Exercise input:
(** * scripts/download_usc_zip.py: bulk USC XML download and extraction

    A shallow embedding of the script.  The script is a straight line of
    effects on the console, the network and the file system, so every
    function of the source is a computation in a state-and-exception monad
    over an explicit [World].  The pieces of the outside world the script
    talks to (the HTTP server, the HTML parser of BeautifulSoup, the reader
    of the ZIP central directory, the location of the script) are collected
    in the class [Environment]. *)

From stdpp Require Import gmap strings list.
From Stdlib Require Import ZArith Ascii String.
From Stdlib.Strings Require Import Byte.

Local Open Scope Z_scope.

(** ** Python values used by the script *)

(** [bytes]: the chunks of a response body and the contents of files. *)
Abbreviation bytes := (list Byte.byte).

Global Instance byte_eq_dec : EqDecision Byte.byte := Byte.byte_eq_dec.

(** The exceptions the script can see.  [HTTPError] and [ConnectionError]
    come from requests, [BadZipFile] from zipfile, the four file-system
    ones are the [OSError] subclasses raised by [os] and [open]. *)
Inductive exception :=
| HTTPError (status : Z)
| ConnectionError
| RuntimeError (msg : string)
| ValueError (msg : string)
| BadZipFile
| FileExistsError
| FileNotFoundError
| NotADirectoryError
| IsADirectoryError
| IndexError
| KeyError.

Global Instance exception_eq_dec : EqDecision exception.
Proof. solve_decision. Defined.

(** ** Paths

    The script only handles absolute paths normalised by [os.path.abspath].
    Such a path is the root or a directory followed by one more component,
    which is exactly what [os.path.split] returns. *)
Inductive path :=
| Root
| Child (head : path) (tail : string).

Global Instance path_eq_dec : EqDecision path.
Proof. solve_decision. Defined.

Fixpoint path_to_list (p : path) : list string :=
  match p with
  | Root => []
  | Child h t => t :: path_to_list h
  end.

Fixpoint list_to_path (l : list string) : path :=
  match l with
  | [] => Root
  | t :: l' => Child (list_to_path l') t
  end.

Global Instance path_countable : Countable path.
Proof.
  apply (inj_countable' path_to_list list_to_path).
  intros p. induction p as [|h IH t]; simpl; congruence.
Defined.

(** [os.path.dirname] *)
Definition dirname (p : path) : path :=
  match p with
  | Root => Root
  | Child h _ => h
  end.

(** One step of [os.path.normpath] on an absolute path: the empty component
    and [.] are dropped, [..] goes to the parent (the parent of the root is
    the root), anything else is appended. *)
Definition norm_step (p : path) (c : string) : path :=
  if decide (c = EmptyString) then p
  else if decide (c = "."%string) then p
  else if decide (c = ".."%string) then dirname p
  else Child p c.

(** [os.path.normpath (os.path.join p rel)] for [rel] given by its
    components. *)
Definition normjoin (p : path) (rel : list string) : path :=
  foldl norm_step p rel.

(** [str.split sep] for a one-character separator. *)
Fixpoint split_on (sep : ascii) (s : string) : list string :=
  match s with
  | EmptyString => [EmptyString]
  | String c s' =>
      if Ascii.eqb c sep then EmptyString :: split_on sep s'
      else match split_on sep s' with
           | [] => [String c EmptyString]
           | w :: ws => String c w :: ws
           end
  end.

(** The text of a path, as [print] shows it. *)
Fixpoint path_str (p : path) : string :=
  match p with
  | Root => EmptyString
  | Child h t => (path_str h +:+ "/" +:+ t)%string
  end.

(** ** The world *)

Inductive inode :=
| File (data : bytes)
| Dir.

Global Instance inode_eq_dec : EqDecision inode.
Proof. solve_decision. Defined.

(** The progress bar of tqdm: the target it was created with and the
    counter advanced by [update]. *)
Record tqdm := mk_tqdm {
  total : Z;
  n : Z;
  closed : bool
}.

Task statement: Pull together all lines from the data that mention the word "system".

Expected answer:
    effects on the console, the network and the file system, so every
    come from requests, [BadZipFile] from zipfile, the four file-system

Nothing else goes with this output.